_The records_
(** * daily-script-manager: the line filter and the VS Code project scaffolder

    A shallow embedding of [src/match-reader.py] and [src/vscode-project.py].

    Conventions.
    - Python text ([str]) is held as its UTF-8 bytes, a [string].
    - A Python call that can raise returns a [result]; code that also reads
      or changes the file system, prints or logs is a function of the
      [world] it runs in and returns the world it leaves behind.
    - The operating system and the Python library ([open], [pathlib],
      [shutil], [re], [json], [configparser], [subprocess]) are not part
      of the repository; they are modelled in the modules [Os], [Pathlib],
      [Re] and [Json], and taken as parameters where they are programs of
      their own (the shell command, the INI parser).
    - Definitions come first; the properties of [match-reader.py] are in
      [MatchReaderSpec], those of [vscode-project.py] in
      [VscodeProjectSpec]. *)

From Stdlib Require Import String Ascii List Bool DecimalString.
From stdpp Require Import base option list strings gmap fin_maps.

Local Open Scope string_scope.
Local Open Scope list_scope.

(** ** Python values, exceptions and results *)

Module Py.

(** The exception classes the two scripts can meet. *)
Inductive exn_class :=
  | FileNotFoundError
  | NotADirectoryError
  | IsADirectoryError
  | FileExistsError
  | PermissionError
  | TypeError
  | NoSectionError
  | NoOptionError
  | OtherError (name : string).

Record exn := mkExn { exn_cls : exn_class; exn_str : string }.

(** [issubclass(c, OSError)]. *)
Definition is_OSError (c : exn_class) : bool :=
  match c with
  | FileNotFoundError | NotADirectoryError | IsADirectoryError
  | FileExistsError | PermissionError => true
  | _ => false
  end.

(** [issubclass(c, FileNotFoundError)]. *)
Definition is_FileNotFoundError (c : exn_class) : bool :=
  match c with FileNotFoundError => true | _ => false end.

(** How a call ends: it returns, it raises an exception, or it raises
    [SystemExit] through [exit(code)]. *)
Inductive result (A : Type) :=
  | Ok (a : A)
  | Raise (e : exn)
  | Exit (code : nat).
Arguments Ok {A} a.
Arguments Raise {A} e.
Arguments Exit {A} code.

_Exercise brief_
Restate the listing word for word.

_Output for this exercise_
(** * daily-script-manager: the line filter and the VS Code project scaffolder

    A shallow embedding of [src/match-reader.py] and [src/vscode-project.py].

    Conventions.
    - Python text ([str]) is held as its UTF-8 bytes, a [string].
    - A Python call that can raise returns a [result]; code that also reads
      or changes the file system, prints or logs is a function of the
      [world] it runs in and returns the world it leaves behind.
    - The operating system and the Python library ([open], [pathlib],
      [shutil], [re], [json], [configparser], [subprocess]) are not part
      of the repository; they are modelled in the modules [Os], [Pathlib],
      [Re] and [Json], and taken as parameters where they are programs of
      their own (the shell command, the INI parser).
    - Definitions come first; the properties of [match-reader.py] are in
      [MatchReaderSpec], those of [vscode-project.py] in
      [VscodeProjectSpec]. *)

From Stdlib Require Import String Ascii List Bool DecimalString.
From stdpp Require Import base option list strings gmap fin_maps.

Local Open Scope string_scope.
Local Open Scope list_scope.

(** ** Python values, exceptions and results *)

Module Py.

(** The exception classes the two scripts can meet. *)
Inductive exn_class :=
  | FileNotFoundError
  | NotADirectoryError
  | IsADirectoryError
  | FileExistsError
  | PermissionError
  | TypeError
  | NoSectionError
  | NoOptionError
  | OtherError (name : string).

Record exn := mkExn { exn_cls : exn_class; exn_str : string }.

(** [issubclass(c, OSError)]. *)
Definition is_OSError (c : exn_class) : bool :=
  match c with
  | FileNotFoundError | NotADirectoryError | IsADirectoryError
  | FileExistsError | PermissionError => true
  | _ => false
  end.

(** [issubclass(c, FileNotFoundError)]. *)
Definition is_FileNotFoundError (c : exn_class) : bool :=
  match c with FileNotFoundError => true | _ => false end.

(** How a call ends: it returns, it raises an exception, or it raises
    [SystemExit] through [exit(code)]. *)
Inductive result (A : Type) :=
  | Ok (a : A)
  | Raise (e : exn)
  | Exit (code : nat).
Arguments Ok {A} a.
Arguments Raise {A} e.
Arguments Exit {A} code.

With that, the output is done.